_Required action:_
Your answer should be only the lines below from the one with "- a float64" to the one with "lazy evaluation of", repeated exactly, ends included.

_Supplied information:_
+ + + +

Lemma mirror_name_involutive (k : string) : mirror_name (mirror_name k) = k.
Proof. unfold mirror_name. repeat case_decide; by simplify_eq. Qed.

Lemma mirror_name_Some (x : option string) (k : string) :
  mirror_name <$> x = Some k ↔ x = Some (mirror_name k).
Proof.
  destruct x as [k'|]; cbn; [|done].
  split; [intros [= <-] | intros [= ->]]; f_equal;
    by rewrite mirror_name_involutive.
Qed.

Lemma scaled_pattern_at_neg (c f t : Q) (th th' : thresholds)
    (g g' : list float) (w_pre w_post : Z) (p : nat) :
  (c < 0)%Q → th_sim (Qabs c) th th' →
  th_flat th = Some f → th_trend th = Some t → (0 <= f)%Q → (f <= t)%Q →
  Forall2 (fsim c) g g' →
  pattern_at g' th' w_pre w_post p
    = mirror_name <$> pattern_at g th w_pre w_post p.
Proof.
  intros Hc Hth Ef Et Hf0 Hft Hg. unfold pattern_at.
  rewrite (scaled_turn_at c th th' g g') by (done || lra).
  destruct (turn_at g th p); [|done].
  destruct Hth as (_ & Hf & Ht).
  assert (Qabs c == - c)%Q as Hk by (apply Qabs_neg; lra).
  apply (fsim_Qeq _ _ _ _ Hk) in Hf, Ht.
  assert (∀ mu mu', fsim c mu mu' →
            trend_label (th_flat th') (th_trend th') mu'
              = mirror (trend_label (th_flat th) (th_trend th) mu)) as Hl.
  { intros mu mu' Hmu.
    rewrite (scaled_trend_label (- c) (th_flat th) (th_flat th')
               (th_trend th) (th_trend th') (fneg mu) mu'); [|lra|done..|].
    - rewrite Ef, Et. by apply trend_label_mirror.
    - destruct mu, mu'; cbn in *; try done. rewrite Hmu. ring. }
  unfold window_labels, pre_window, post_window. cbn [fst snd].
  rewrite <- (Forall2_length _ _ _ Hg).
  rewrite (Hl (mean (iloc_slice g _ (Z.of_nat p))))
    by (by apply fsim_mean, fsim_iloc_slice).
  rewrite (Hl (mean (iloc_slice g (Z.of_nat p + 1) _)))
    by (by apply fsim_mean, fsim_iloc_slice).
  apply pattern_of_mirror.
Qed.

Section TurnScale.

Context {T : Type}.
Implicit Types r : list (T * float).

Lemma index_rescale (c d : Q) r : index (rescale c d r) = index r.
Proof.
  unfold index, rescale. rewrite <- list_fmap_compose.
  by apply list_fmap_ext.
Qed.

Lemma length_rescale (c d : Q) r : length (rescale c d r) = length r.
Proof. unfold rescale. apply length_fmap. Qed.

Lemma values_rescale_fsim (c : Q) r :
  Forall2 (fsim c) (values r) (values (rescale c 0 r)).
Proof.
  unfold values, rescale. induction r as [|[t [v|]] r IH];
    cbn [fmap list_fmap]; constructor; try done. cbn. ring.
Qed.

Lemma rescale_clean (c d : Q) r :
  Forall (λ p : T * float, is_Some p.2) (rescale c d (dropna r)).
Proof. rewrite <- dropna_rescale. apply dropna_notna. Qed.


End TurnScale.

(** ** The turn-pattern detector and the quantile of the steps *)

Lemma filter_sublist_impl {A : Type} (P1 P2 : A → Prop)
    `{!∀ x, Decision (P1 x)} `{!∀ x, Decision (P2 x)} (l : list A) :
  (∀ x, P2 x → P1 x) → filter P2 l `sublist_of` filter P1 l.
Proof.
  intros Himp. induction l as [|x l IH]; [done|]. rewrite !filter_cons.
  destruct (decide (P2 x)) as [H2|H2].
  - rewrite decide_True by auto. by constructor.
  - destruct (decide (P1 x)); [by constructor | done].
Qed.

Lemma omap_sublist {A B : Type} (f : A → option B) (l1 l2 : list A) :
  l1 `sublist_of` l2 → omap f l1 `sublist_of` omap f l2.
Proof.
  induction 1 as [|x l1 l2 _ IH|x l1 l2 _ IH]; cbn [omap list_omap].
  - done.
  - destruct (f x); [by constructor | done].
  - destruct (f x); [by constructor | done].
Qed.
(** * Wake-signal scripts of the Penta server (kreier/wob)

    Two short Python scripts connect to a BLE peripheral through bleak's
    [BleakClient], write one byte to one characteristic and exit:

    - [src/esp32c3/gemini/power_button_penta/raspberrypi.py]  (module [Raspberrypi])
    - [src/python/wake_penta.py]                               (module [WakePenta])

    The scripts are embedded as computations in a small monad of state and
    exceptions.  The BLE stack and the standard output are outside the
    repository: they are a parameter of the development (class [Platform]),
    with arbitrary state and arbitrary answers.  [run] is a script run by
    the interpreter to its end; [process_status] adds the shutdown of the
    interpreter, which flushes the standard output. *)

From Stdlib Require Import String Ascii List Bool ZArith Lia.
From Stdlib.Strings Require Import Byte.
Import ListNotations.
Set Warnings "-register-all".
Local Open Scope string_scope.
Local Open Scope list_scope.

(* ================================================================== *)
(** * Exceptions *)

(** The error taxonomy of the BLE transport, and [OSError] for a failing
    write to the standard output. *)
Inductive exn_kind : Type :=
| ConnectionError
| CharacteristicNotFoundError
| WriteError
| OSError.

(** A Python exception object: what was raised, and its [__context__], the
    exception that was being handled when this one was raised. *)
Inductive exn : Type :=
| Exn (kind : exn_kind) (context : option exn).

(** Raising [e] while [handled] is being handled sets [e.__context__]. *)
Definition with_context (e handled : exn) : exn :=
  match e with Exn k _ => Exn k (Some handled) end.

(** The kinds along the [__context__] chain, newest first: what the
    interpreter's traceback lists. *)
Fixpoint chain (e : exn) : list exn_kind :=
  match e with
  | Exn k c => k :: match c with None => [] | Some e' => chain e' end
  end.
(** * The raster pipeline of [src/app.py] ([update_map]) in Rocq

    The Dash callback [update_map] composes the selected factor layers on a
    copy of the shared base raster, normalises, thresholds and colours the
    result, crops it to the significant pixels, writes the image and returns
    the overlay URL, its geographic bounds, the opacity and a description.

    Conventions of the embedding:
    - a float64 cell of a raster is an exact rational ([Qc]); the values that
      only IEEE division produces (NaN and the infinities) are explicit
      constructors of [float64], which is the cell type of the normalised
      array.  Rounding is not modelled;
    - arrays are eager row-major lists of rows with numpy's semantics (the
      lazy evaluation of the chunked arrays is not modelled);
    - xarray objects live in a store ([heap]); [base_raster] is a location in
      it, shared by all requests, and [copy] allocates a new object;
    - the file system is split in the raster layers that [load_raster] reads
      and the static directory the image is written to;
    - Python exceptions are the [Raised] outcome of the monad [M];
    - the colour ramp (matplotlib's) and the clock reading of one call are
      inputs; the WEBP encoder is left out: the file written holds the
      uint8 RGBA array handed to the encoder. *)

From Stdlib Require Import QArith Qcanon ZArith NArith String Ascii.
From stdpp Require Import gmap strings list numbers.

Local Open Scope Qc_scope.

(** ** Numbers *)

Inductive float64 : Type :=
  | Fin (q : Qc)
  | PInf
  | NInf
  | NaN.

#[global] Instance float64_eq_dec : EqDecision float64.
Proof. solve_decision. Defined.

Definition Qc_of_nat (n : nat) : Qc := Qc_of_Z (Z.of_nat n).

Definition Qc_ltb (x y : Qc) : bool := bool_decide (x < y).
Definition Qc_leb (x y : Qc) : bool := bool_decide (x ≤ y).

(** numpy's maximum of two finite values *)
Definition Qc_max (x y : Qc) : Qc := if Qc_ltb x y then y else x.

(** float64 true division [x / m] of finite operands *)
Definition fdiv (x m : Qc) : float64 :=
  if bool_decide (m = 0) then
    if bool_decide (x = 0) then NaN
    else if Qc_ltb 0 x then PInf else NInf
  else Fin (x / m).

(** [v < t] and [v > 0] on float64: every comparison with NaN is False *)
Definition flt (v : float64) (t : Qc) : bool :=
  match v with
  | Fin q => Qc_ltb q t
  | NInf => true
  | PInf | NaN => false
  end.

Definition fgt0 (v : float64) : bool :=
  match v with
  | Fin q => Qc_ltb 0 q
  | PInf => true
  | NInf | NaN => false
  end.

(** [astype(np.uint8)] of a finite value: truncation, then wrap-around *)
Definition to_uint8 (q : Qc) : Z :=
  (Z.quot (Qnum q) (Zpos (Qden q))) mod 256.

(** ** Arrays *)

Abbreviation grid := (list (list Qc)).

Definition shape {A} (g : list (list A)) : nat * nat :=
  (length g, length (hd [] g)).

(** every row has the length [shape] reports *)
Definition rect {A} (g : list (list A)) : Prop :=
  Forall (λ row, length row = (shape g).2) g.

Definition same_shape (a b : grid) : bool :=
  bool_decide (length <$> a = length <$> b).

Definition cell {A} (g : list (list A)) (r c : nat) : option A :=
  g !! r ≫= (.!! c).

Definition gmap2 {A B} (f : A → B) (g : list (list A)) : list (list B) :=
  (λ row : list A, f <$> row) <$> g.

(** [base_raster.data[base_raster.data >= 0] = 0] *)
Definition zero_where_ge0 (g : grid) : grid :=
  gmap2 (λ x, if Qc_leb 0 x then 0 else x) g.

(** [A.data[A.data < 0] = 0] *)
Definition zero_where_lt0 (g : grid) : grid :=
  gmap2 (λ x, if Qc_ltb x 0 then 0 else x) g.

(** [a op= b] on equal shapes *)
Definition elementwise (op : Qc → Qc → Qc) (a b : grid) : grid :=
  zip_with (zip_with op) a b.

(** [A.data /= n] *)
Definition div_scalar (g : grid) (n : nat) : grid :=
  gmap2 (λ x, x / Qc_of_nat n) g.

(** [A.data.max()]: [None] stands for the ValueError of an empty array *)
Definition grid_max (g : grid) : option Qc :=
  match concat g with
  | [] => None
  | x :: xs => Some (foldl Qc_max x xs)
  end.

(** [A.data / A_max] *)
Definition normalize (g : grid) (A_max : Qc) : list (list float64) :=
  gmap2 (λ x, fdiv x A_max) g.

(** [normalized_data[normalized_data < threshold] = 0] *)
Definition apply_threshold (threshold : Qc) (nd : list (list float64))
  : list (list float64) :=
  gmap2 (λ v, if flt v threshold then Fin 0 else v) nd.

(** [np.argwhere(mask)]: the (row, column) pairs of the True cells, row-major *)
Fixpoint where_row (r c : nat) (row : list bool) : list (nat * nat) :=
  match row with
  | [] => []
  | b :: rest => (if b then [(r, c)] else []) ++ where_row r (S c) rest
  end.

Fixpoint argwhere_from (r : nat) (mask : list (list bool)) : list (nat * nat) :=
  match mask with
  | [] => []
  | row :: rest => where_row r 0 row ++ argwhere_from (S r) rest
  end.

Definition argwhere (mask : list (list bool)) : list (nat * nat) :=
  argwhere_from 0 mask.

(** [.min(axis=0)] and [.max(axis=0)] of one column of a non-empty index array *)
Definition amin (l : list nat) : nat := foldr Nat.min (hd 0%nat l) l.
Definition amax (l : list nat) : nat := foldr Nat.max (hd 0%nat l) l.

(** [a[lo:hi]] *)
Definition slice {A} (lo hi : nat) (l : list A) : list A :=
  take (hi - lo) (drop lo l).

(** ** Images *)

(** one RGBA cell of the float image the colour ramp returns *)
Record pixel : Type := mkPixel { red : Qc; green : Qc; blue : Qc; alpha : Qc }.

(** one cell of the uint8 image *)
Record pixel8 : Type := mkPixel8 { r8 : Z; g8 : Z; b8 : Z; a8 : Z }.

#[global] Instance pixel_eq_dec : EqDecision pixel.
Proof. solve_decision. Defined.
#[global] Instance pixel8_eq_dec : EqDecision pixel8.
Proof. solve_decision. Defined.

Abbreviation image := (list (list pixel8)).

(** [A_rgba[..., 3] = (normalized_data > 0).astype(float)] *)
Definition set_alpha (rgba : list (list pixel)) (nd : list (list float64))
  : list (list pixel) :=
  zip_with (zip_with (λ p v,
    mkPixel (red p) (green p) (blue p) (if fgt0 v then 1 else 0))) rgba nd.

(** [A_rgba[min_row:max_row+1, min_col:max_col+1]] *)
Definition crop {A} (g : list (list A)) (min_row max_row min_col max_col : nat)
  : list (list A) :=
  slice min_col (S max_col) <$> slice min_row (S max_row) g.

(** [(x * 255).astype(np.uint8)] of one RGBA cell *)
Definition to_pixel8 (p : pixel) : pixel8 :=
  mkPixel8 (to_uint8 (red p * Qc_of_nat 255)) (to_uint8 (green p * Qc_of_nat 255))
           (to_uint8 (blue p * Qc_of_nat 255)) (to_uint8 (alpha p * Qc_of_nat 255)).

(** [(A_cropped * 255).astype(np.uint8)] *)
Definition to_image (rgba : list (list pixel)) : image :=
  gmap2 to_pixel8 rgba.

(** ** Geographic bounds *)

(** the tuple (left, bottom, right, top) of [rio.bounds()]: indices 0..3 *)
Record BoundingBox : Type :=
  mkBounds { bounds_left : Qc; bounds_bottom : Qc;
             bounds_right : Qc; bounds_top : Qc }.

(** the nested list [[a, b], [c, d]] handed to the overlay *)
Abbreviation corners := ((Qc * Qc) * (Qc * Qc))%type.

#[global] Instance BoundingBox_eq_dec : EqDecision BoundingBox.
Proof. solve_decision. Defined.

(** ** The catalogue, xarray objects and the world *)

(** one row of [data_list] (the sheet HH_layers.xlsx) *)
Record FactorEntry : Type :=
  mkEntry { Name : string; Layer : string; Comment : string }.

+ + + +

_Your response:_
    - a float64 cell of a raster is an exact rational ([Qc]); the values that
      only IEEE division produces (NaN and the infinities) are explicit
      constructors of [float64], which is the cell type of the normalised
      array.  Rounding is not modelled;
    - arrays are eager row-major lists of rows with numpy's semantics (the
      lazy evaluation of the chunked arrays is not modelled);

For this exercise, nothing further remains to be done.